Hewlett Packard Enterprise yesterday announced the closing of an $8.8 billion deal with Micro Focus in which it will spin off and merge most of its software operations with the British company. In the transaction, HPE shareholders acquired Micro Focus shares, currently valued at about $6.3 billion, and now own 50.1 percent of the new combined entity.
The transaction is expected to close by the second half of HPE's fiscal year 2017, and will be tax free for the company.
The new entity will be led by Kevin Loosemore, Executive Chairman of Micro Focus, and Mike Phillips will serve as Chief Financial Officer.
The combined enterprise software company will include HPE's Application Delivery Management, Big Data, Enterprise Security, Information Management & Governance, and IT Operations Management businesses, along with Micro Focus' portfolio. Big data and security will be the key areas of interest for the new entity.
The company will have nearly 4,000 salespeople and strong R&D capabilities so as to build strong product offerings.

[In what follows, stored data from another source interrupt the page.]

(** The chain of a key's bucket holds the key's binding, if any. *)
Lemma wf_bucket_lookup k i c :
  hash k (size ht) = Ret i ->
  buckets ht !! Z.to_nat i = Some c ->
  chain_find k c = contents ht !! k.
Proof.
  intros Hh Hc. unfold contents.
  destruct (chain_find k c) as [v|] eqn:F; symmetry.
  - apply elem_of_list_to_map_1; [apply wf_nodup_pairs|].
    apply chain_find_elem in F.
    assert ({| key := k; value := v |} ∈ entries ht) as Hin
      by (apply entries_elem; eauto).
    by apply (list_elem_of_fmap_2 entry_pair) in Hin.
  - apply not_elem_of_list_to_map_1. rewrite entry_pair_keys.
    intros Hin. apply list_elem_of_fmap in Hin as (e & -> & He).
    apply entries_elem in He as (j & c' & Hj & He).
    pose proof (wf_home ht Hwf j c' e Hj He) as Hhome.
    assert (i = Z.of_nat j) by congruence. subst i.
    rewrite Nat2Z.id in Hc. assert (c' = c) by congruence. subst c'.
    apply chain_find_None in F. apply F.
    by apply list_elem_of_fmap_2.
Qed.

Lemma ht_get_contents k out :
  0 < size ht ->
  ht_get ht k out = Ret (answer (contents ht !! k) out).
Proof.
  intros Hpos. unfold ht_get.
  destruct (hash_range k (size ht) Hpos) as (i & Hi & _).
  destruct (wf_hash_bucket k i Hi) as (_ & c & Hr & Hc).
  rewrite Hi, bind_Ret, Hr, bind_Ret.
  rewrite (wf_bucket_lookup k i c Hi Hc).
  by destruct (contents ht !! k).
Qed.

Lemma ht_get_value_contents k :
  0 < size ht ->
  ht_get_value ht k = Ret (default (wrap32 (-1)) (contents ht !! k)).
Proof.
  intros Hpos. unfold ht_get_value.
  destruct (hash_range k (size ht) Hpos) as (i & Hi & _).
  destruct (wf_hash_bucket k i Hi) as (_ & c & Hr & Hc).
  rewrite Hi, bind_Ret, Hr, bind_Ret.
  rewrite (wf_bucket_lookup k i c Hi Hc).
  by destruct (contents ht !! k).
Qed.

Lemma wf_count_contents :
  count ht = wrap64 (Z.of_nat (base.size (contents ht))).
Proof.
  rewrite (wf_count ht Hwf). unfold contents.
  rewrite map_size_list_to_map by apply wf_nodup_pairs.
  by rewrite length_fmap.
Qed.

Lemma wf_entry_contents e :
  e ∈ entries ht -> contents ht !! key e = Some (value e).
Proof.
  intros He. apply elem_of_list_to_map_1; [apply wf_nodup_pairs|].
  by apply (list_elem_of_fmap_2 entry_pair) in He.
Qed.

Lemma wf_contents_entry k v :
  contents ht !! k = Some v -> {| key := k; value := v |} ∈ entries ht.
Proof.
  intros H. apply elem_of_list_to_map_2 in H.
  apply list_elem_of_fmap in H as (e & He & Hin).
  destruct e as [k' v']. unfold entry_pair in He. simpl in He.
  by injection He as -> ->.
Qed.

Lemma wf_entries_size : entries ht <> [] -> 0 < size ht.
Proof.
  intros Hne. destruct (entries ht) as [|e l] eqn:E; [done|].
  assert (e ∈ entries ht) as He by (rewrite E; left).
  apply entries_elem in He as (i & c & Hi & _).
  apply lookup_lt_Some in Hi. rewrite <- (wf_length ht Hwf). lia.
Qed.

(** Replacing the chain of bucket [i] by a chain of keys that hash to [i]
    keeps every node in its home bucket. *)
Lemma wf_home_insert (i : nat) (c' : list Entry) :
  (forall e, e ∈ c' -> hash (key e) (size ht) = Ret (Z.of_nat i)) ->
  forall (j : nat) (c : list Entry) (e : Entry),
    <[i := c']> (buckets ht) !! j = Some c -> e ∈ c ->
    hash (key e) (size ht) = Ret (Z.of_nat j).
Proof.
  intros Hc' j c e Hj He.
  apply list_lookup_insert_Some in Hj as [(-> & -> & _)|(_ & Hj)]; [auto|].
  eapply (wf_home ht Hwf); eauto.
Qed.

(** Linking a node with a fresh key at the head of its bucket. *)
Lemma wf_link e i c :
  hash (key e) (size ht) = Ret i ->
  buckets ht !! Z.to_nat i = Some c ->
  key e ∉ key <$> entries ht ->
  let ht' := {| buckets := <[Z.to_nat i := e :: c]> (buckets ht);
                size := size ht;
                count := wrap64 (count ht + 1) |} in
  wf ht' /\ entries ht' ≡ₚ e :: entries ht.
Proof.
  intros Hh Hc Hfresh ht'.
  destruct (wf_hash_bucket (key e) i Hh) as (Hi & _).
  destruct (join_insert (buckets ht) (Z.to_nat i) c Hc) as (rest & Hold & Hnew).
  assert (entries ht' ≡ₚ e :: entries ht) as Hperm.
  { unfold entries. simpl. rewrite Hnew, Hold. reflexivity. }
  split; [|exact Hperm]. constructor; simpl.
  - rewrite length_insert. apply (wf_length ht Hwf).
  - apply (wf_fits ht Hwf).
  - rewrite (wf_count ht Hwf), wrap64_succ. f_equal.
    rewrite Hperm. simpl length. lia.
  - apply wf_home_insert. intros e' [->|He']%elem_of_cons.
    + rewrite Hh. f_equal. lia.
    + rewrite Z2Nat.id by lia.
      pose proof (wf_home ht Hwf (Z.to_nat i) c e' Hc He') as H.
      by rewrite Z2Nat.id in H by lia.
  - rewrite Hperm. rewrite fmap_cons. apply NoDup_cons. split; [done|].
    apply (wf_nodup ht Hwf).
Qed.

End well_formed.

(** ** The insertion proper *)

Lemma put_entry_spec (ht : HashTable) (m : bool) (k v : Z) :
  wf ht -> 0 < size ht ->
  exists ht',
    put_entry m ht k v = Ret ht' /\ wf ht' /\ size ht' = size ht /\
    contents ht' =
      (if m || bool_decide (is_Some (contents ht !! k))
       then <[k := v]> (contents ht) else contents ht) /\
    count ht' =
      (if bool_decide (is_Some (contents ht !! k)) then count ht
       else if m then wrap64 (count ht + 1) else count ht).
Proof.
  intros Hwf Hpos. unfold put_entry.
  destruct (hash_range k (size ht) Hpos) as (i & Hi & Hr).
  destruct (wf_hash_bucket ht Hwf k i Hi) as (_ & c & Hrd & Hc).
  rewrite Hi, bind_Ret, Hrd, bind_Ret.
  pose proof (wf_bucket_lookup ht Hwf k i c Hi Hc) as Hfind.
  destruct (join_insert (buckets ht) (Z.to_nat i) c Hc) as (rest & Hold & Hnew).
  destruct (chain_update k v c) as [c'|] eqn:U.
  - (* the key is there: its node is updated in place *)
    destruct (chain_update_Some k v c c' U) as [Hkeys Hmap].
    assert (is_Some (contents ht !! k)) as Hsome.
    { rewrite <- Hfind. destruct (chain_find k c) eqn:F; [eauto|].
      apply chain_update_None with (v := v) in F. congruence. }
    rewrite bool_decide_true, orb_true_r by done.
    eexists. split; [reflexivity|].
    set (ht' := {| buckets := _; size := _; count := _ |}).
    assert (key <$> entries ht' ≡ₚ key <$> entries ht) as Hpk.
    { unfold entries. simpl. rewrite Hnew, Hold, !fmap_app, Hkeys. reflexivity. }
    assert (wf ht') as Hwf'.
    { constructor; simpl.
      - rewrite length_insert. apply (wf_length ht Hwf).
      - apply (wf_fits ht Hwf).
      - rewrite (wf_count ht Hwf). f_equal. f_equal.
        rewrite <- (length_fmap key (entries ht)), <- (length_fmap key (entries ht')).
        by rewrite Hpk.
      - apply wf_home_insert; [done|]. intros e He.
        assert (key e ∈ key <$> c) as Hin
          by (rewrite <- Hkeys; by apply list_elem_of_fmap_2).
        apply list_elem_of_fmap in Hin as (e0 & -> & He0).
        pose proof (wf_home ht Hwf _ c e0 Hc He0) as H.
        rewrite Z2Nat.id in * by lia. exact H.
      - rewrite Hpk. apply (wf_nodup ht Hwf). }
    split; [exact Hwf'|]. split; [reflexivity|]. split; [|reflexivity].
    unfold contents.
    rewrite (list_to_map_proper (entry_pair <$> entries ht')
               (entry_pair <$> (c' ++ rest))).
    2: { apply wf_nodup_pairs, Hwf'. }
    2: { apply fmap_Permutation. unfold entries. simpl. apply Hnew. }
    rewrite (list_to_map_proper (entry_pair <$> entries ht)
               (entry_pair <$> (c ++ rest))).
    2: { apply wf_nodup_pairs, Hwf. }
    2: { apply fmap_Permutation. apply Hold. }
    rewrite !fmap_app, !list_to_map_app, Hmap.
    by rewrite insert_union_l.
  - (* the key is absent: a new node is linked at the head *)
    assert (contents ht !! k = None) as Hnone.
    { rewrite <- Hfind. by apply (chain_update_None k v). }
    rewrite Hnone, bool_decide_false, orb_false_r by (intros [? ?]; done).
    destruct m.
    + assert (k ∉ key <$> entries ht) as Hfresh.
      { rewrite <- entry_pair_keys. by apply not_elem_of_list_to_map. }
      destruct (wf_link ht Hwf {| key := k; value := v |} i c Hi Hc Hfresh)
        as [Hwf' Hperm].
      eexists. split; [reflexivity|]. split; [exact Hwf'|].
      split; [reflexivity|]. split; [|reflexivity].
      unfold contents at 1.
      rewrite (list_to_map_proper _ (entry_pair <$> ({| key := k; value := v |} :: entries ht))).
      2: { apply wf_nodup_pairs, Hwf'. }
      2: { by apply fmap_Permutation. }
      reflexivity.
    + exists ht. done.
Qed.

(** ** Resize *)

Lemma join_replicate_nil (n : nat) : mjoin (replicate n ([] : list Entry)) = [].
Proof. induction n as [|n IH]; simpl; [reflexivity|exact IH]. Qed.

Lemma empty_table_wf (n : Z) :
  0 <= n -> n * sizeof_Entry_ptr < 2 ^ 64 ->
  wf {| buckets := replicate (Z.to_nat n) []; size := n; count := 0 |}.
Proof.
  intros Hn Hfit. constructor; unfold entries; simpl.
  - rewrite length_replicate. lia.
  - exact Hfit.
  - by rewrite join_replicate_nil.
  - intros i c e Hc He. apply lookup_replicate_1 in Hc as [-> _].
    by apply elem_of_nil in He.
  - rewrite join_replicate_nil. constructor.
Qed.

Lemma empty_table_contents (n : Z) b c :
  contents {| buckets := replicate (Z.to_nat n) []; size := b; count := c |} = ∅.
Proof. unfold contents, entries. simpl. by rewrite join_replicate_nil. Qed.

Lemma rehash_chain_app new_size (l1 l2 : list Entry) (ht : HashTable) :
  rehash_chain new_size (l1 ++ l2) ht
  = bind (rehash_chain new_size l1 ht) (rehash_chain new_size l2).
Proof.
  revert ht. induction l1 as [|e l1 IH]; intros ht; simpl; [reflexivity|].
  destruct (hash (key e) new_size) as [i|]; simpl; [|reflexivity].
  destruct (read_bucket (buckets ht) i) as [c|]; simpl; [|reflexivity].
  apply IH.
Qed.

(** The two nested loops visit the nodes of the old array in order. *)
Lemma rehash_buckets_chain (old : list (list Entry)) new_size (n i : nat)
    (ht : HashTable) :
  (i + n <= length old)%nat ->
  rehash_buckets old i n new_size ht
  = rehash_chain new_size (mjoin (take n (drop i old))) ht.
Proof.
  revert i ht. induction n as [|n IH]; intros i ht Hlen; simpl.
  - reflexivity.
  - destruct (lookup_lt_is_Some_2 old i) as [c Hc]; [lia|].
    unfold read_bucket at 1. rewrite Nat2Z.id, Hc, bind_Ret.
    rewrite (drop_S old c i Hc). simpl. rewrite rehash_chain_app.
    destruct (rehash_chain new_size c ht) as [ht'|]; simpl; [|reflexivity].
    apply IH. lia.
Qed.

Lemma rehash_chain_spec new_size (es : list Entry) (ht : HashTable) :
  wf ht -> size ht = new_size ->
  (es = [] \/ 0 < new_size) ->
  NoDup (key <$> es) ->
  (forall e, e ∈ es -> key e ∉ key <$> entries ht) ->
  exists ht',
    rehash_chain new_size es ht = Ret ht' /\ wf ht' /\ size ht' = new_size /\
    entries ht' ≡ₚ es ++ entries ht.
Proof.
  revert ht. induction es as [|e es IH]; intros ht Hwf Hsz Hpos Hnd Hfresh.
  - exists ht. simpl. done.
  - destruct Hpos as [|Hpos]; [done|]. simpl. subst new_size.
    destruct (hash_range (key e) (size ht) Hpos) as (i & Hi & Hr).
    destruct (wf_hash_bucket ht Hwf (key e) i Hi) as (_ & c & Hrd & Hc).
    rewrite Hi, bind_Ret, Hrd, bind_Ret.
    assert (key e ∉ key <$> entries ht) as He by (apply Hfresh; left).
    destruct (wf_link ht Hwf e i c Hi Hc He) as [Hwf1 Hperm1].
    rewrite fmap_cons in Hnd. apply NoDup_cons in Hnd as [Hne Hnd].
    edestruct (IH _ Hwf1) as (ht' & Hrun & Hwf' & Hsz' & Hperm'); 
      [reflexivity | by right | exact Hnd | | ].
    + intros e' He'. rewrite Hperm1, fmap_cons.
      intros [Heq|Hin]%elem_of_cons.
      * apply Hne. rewrite <- Heq. by apply list_elem_of_fmap_2.
      * apply (Hfresh e'); [by right|done].
    + exists ht'. split; [exact Hrun|]. split; [exact Hwf'|].
      split; [exact Hsz'|].
      rewrite Hperm', Hperm1. simpl.
      by rewrite Permutation_middle.
Qed.

Lemma ht_resize_spec (ok : bool) (ht : HashTable) (new_size : Z) :
  wf ht ->
  calloc ok new_size sizeof_Entry_ptr = true ->
  0 <= new_size -> (entries ht = [] \/ 0 < new_size) ->
  exists ht',
    ht_resize ok ht new_size = Ret ht' /\ wf ht' /\ size ht' = new_size /\
    contents ht' = contents ht /\ count ht' = count ht.
Proof.
  intros Hwf Hcal Hnn Hpos. unfold ht_resize. rewrite Hcal.
  rewrite rehash_buckets_chain.
  2: { pose proof (wf_length ht Hwf). lia. }
  rewrite drop_0.
  replace (Z.to_nat (size ht)) with (length (buckets ht))
    by (pose proof (wf_length ht Hwf); lia).
  rewrite firstn_all.
  assert (new_size * sizeof_Entry_ptr < 2 ^ 64) as Hfit.
  { unfold calloc in Hcal. apply andb_true_iff in Hcal as [_ H]. lia. }
  pose proof (empty_table_wf new_size Hnn Hfit) as Hwf0.
  edestruct (rehash_chain_spec new_size (entries ht) _ Hwf0)
    as (ht' & Hrun & Hwf' & Hsz' & Hperm); [reflexivity | exact Hpos | | | ].
  - apply (wf_nodup ht Hwf).
  - intros e _. unfold entries at 1. simpl. rewrite join_replicate_nil.
    apply not_elem_of_nil.
  - exists ht'. split; [exact Hrun|]. split; [exact Hwf'|]. split; [exact Hsz'|].
    assert (entries ht' ≡ₚ entries ht) as Hp.
    { rewrite Hperm. unfold entries at 2. simpl.
      by rewrite join_replicate_nil, app_nil_r. }
    split.
    + unfold contents. apply list_to_map_proper.
      * apply wf_nodup_pairs, Hwf'.
      * by apply fmap_Permutation.
    + rewrite (wf_count ht' Hwf'), (wf_count ht Hwf). by rewrite Hp.
Qed.
(** * SPI slave LED controller (spi_slave.c): a shallow embedding

    The module keeps two 32-byte frame buffers, four LED state cells and
    drives the HAL (GPIO pin writes, SPI duplex exchanges).  Bytes are
    modelled as [Z], C arrays as [list Z] indexed with stdpp's lookup and
    insert, and every array access is checked: an access outside the array
    is undefined behaviour in C and is [None] here.  The file-scope
    variables are threaded through a small state-and-fault monad. *)

From Stdlib Require Import ZArith List Bool Ascii String Lia.
From stdpp Require Import base tactics option list numbers.
Import ListNotations.

Local Open Scope Z_scope.
Local Open Scope list_scope.

(** ** Bytes, characters and string literals *)

Definition is_u8 (v : Z) : Prop := 0 <= v < 256.

(** The code of a character constant such as ['G']. *)
Definition ch (c : ascii) : Z := Z.of_N (N_of_ascii c).

(** The characters of a C string literal; the two-character escape
    backslash-n of the C source denotes the newline byte 10. *)
Fixpoint c_chars (s : string) : list Z :=
  match s with
  | EmptyString => []
  | String "\" (String "n" s') => 10 :: c_chars s'
  | String c s' => ch c :: c_chars s'
  end.

(** The array a C string literal denotes: its characters and the
    terminating NUL. *)
Definition c_lit (s : string) : list Z := c_chars s ++ [0].

(** ** Checked array accesses *)

Definition load (buf : list Z) (i : nat) : option Z := buf !! i.

Definition store (buf : list Z) (i : nat) (v : Z) : option (list Z) :=
  if (i <? length buf)%nat then Some (<[i := v]> buf) else None.

(** ** The C library functions the module calls *)

(** [memset(buf, c, n)]: bytes [i .. i+n) of [buf] become [c]. *)
Fixpoint memset_at (buf : list Z) (i : nat) (c : Z) (n : nat) : option (list Z) :=
  match n with
  | O => Some buf
  | S n' =>
      match store buf i c with
      | Some buf' => memset_at buf' (S i) c n'
      | None => None
      end
  end.

Definition memset (buf : list Z) (c : Z) (n : nat) : option (list Z) :=
  memset_at buf 0 c n.

(** [strcpy(dst, src)]: bytes of [src] are copied up to and including the
    first NUL.  A source array without NUL is read past its end. *)
Fixpoint strcpy_at (dst : list Z) (i : nat) (src : list Z) : option (list Z) :=
  match src with
  | [] => None
  | c :: src' =>
      match store dst i c with
      | Some dst' => if c =? 0 then Some dst' else strcpy_at dst' (S i) src'
      | None => None
      end
  end.

Definition strcpy (dst src : list Z) : option (list Z) := strcpy_at dst 0 src.

(** [strncpy(dst, src, n)]: at most [n] bytes are copied; once the NUL of
    [src] is reached the rest of the [n] bytes is filled with NUL. *)
Fixpoint strncpy_at (dst : list Z) (i : nat) (src : list Z) (n : nat) {struct n}
  : option (list Z) :=
  match n with
  | O => Some dst
  | S n' =>
      match src with
      | [] => None
      | c :: src' =>
          match store dst i c with
          | Some dst' =>
              if c =? 0 then memset_at dst' (S i) 0 n'
              else strncpy_at dst' (S i) src' n'
          | None => None
          end
      end
  end.

Definition strncpy (dst src : list Z) (n : nat) : option (list Z) :=
  strncpy_at dst 0 src n.

(** [strncmp(s1, s2, n)]: the difference of the first differing bytes among
    the first [n], comparison stopping after a common NUL. *)
Fixpoint strncmp (s1 s2 : list Z) (n : nat) {struct n} : option Z :=
  match n with
  | O => Some 0
  | S n' =>
      match s1, s2 with
      | c1 :: t1, c2 :: t2 =>
          if c1 =? c2 then (if c1 =? 0 then Some 0 else strncmp t1 t2 n')
          else Some (c1 - c2)
      | _, _ => None
      end
  end.

(** The conversion [%d] applied to an [uint8_t] argument (promoted to
    [int]): its decimal digits. *)
Definition fmt_d (v : Z) : list Z :=
  if v <? 10 then [ch "0" + v]
  else if v <? 100 then [ch "0" + v / 10; ch "0" + v mod 10]
  else [ch "0" + v / 100; ch "0" + (v / 10) mod 10; ch "0" + v mod 10].

(** [snprintf(dst, size, ...)] once the format is expanded to [text]: at most
    [size - 1] characters are written, then a NUL. *)
Fixpoint write_at (dst : list Z) (i : nat) (src : list Z) : option (list Z) :=
  match src with
  | [] => Some dst
  | c :: src' =>
      match store dst i c with
      | Some dst' => write_at dst' (S i) src'
      | None => None
      end
  end.

Definition snprintf (dst : list Z) (size : nat) (text : list Z) : option (list Z) :=
  match size with
  | O => Some dst
  | S m => write_at dst 0 (take m text ++ [0])
  end.

(** ** The HAL as seen from the module *)

Inductive GPIO_PinState := GPIO_PIN_RESET | GPIO_PIN_SET.

Inductive HAL_StatusTypeDef := HAL_OK | HAL_ERROR | HAL_BUSY | HAL_TIMEOUT.

Inductive SPI_TypeDef := SPI1 | SPI2 | SPI3.
(** X17 - [read_log_file] on a file that can be read: the answer ends
    with the text of the file as it is, and the number it gives after
    "Lines:" is the number of newline characters plus one; that is the
    number of lines [readlines] finds in the file, by which [search_logs]
    numbers them, when the text ends with another character than a
    newline, and one more when the file is empty or its text ends with
    a newline.  The lines of [readlines], put together, are the text. *)
Theorem X17_line_count_of_read_log_file
    (LOG_DIRECTORY : string) (fs : Files) (filename content : string)
    (file_size : nat) :
  read_text fs filename = inl content ->
  getsize fs filename = inl file_size ->
  exists line_count,
    read_log_file LOG_DIRECTORY fs filename
    = "File: " +++ filename +++ newline
      +++ "Size: " +++ App.str_of_nat file_size +++ " bytes" +++ newline
      +++ "Lines: " +++ App.str_of_nat line_count +++ newline
      +++ newline +++ content
    /\ line_count
       = List.length (readlines content)
         + (match last_char content with
            | Some c => if is_newline c then 1 else 0
            | None => 1
            end)
    /\ join EmptyString (readlines content) = content.
Proof.
  intros R G. exists (App.count newline content + 1).
  split; [|split].
  - unfold read_log_file. now rewrite R, G.
  - rewrite readlines_length.
    destruct (last_char content) as [c|]; [destruct (is_newline c)|]; lia.
  - apply readlines_join.
Qed.
(** * Lumen chat server: a shallow embedding of [src/server.js]

    The server keeps four registries in memory and reacts to socket.io
    events.  Every handler of [io.on('connection', ...)] becomes a function
    from the registries (a [State]) to the new registries and the list of
    effects it performs on the socket.io library (emits, channel joins and
    leaves), in the order of the source.

    Conventions of the embedding:
    - a JS [Map] iterated by the code ([users], [rooms]) is an association
      list in insertion order ([JsMap]); a [Map] only read and written by
      key ([socketToUser], [userSessions], the two rate tables) is a [gmap];
    - a JS [Set] ([room.members]) is a list in insertion order ([JsSet]);
    - [Date.now()], [new Date()], [uuidv4()] and the bcrypt salt are inputs
      of a handler ([Env]); the bcrypt functions are parameters ([Bcrypt]);
    - a handler runs to completion: the awaits on bcrypt do not interleave
      with other handlers;
    - [console.log] is dropped, except where evaluating its argument throws;
    - payload fields have the type the handler uses them at; values that are
      only passed through ([message], [offer], [chunk], ...) are [JsVal]s;
    - user:update, which touches no room and no rate table, is left out. *)

From Stdlib Require Import ZArith String Ascii Bool Lia.
From stdpp Require Import base option list gmap strings.

Local Open Scope string_scope.

(** ** JavaScript values that leave the server *)

#[local] Set Warnings "-register-all".

Inductive JsVal : Type :=
| JUndefined
| JNull
| JBool (b : bool)
| JNum (n : Z)
| JStr (s : string)
| JDate (t : Z)
| JArr (xs : list JsVal)
| JObj (fields : list (string * JsVal)).

Definition js_opt_str (o : option string) : JsVal :=
  match o with Some s => JStr s | None => JUndefined end.

(** The property names of an object literal, in source order. *)
Definition js_keys (v : JsVal) : list string :=
  match v with JObj fs => fst <$> fs | _ => [] end.

Fixpoint assoc_get {V : Type} (k : string) (m : list (string * V)) : option V :=
  match m with
  | [] => None
  | (k', v) :: m' => if String.eqb k k' then Some v else assoc_get k m'
  end.

Definition js_field (k : string) (v : JsVal) : option JsVal :=
  match v with JObj fs => assoc_get k fs | _ => None end.

Definition js_array (v : JsVal) : list JsVal :=
  match v with JArr xs => xs | _ => [] end.

(** JS truthiness of a value that is a string or [undefined]. *)
Definition truthy (o : option string) : bool :=
  match o with
  | Some s => negb (String.eqb s "")
  | None => false
  end.

(** ** [Map] with insertion order *)

Module JsMap.
Section JsMap.
Context {V : Type}.

Definition get (k : string) (m : list (string * V)) : option V := assoc_get k m.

Additionally, HPE and Micro Focus also announced plans for a commercial partnership that will name SUSE, an offering of Micro Focus, as HPE's preferred Linux partner and will bring together HPE's Helion OpenStack and Stackato solutions with SUSE's OpenStack expertise.
Sensibilities of the deal
The deal will help HPE enhance its hybrid IT solutions, built on secure, next-generation, software-defined infrastructure. "With today's announcement, we are taking another important step in achieving the vision of creating a faster-growing, higher-margin, stronger cash flow company well positioned for our customers and for the future," said Meg Whitman, President and Chief Executive Officer of HPE.
This deal is part of Meg Whitman's plans to shift HPE's strategy to a few key areas such as networking, storage and technology services, after the company’s separation from computer and printer maker HP Inc. last year.
According to the company’s statement, the combined entity is expected to create a business with annual revenues of approximately $4.5 billion. Micro Focus expects to improve the margin on HPE's software assets by approximately 20 percent by the end of the third full financial year.
HP had acquired part of its software portfolio for $10.3 billion by acquiring Britain's Autonomy Corp Plc in 2011. HP's purchase of Autonomy was supposed to form the central part of the US group's move into software. In the third quarter, HPE reported a net revenue of $12.2 billion, down by 6 percent from $13.1 billion last year.
Commenting on future plans and HP’s software assets, Meg Whitman said in a blogpost,
“I want to be crystal clear– HPE is not getting out of software. Software is still a key enabler of our go-forward strategy, but we need the right assets to win in our target markets. Moving forward, we will double down on the software capabilities that power and differentiate our infrastructure solutions and are critical in a cloud environment.”
She also added, “Our newly created Software-Defined and Cloud business will build upon key software assets like OneView and the Helion Cloud platform to deliver software-defined hybrid IT solutions like Synergy, the industry’s first composable infrastructure, and our other hyper-converged systems. Since OneView’s launch in 2013, we’ve sold nearly 500,000 licenses and have a growing partner ecosystem, including Docker, Chef, Turbonomic and SaltStack.”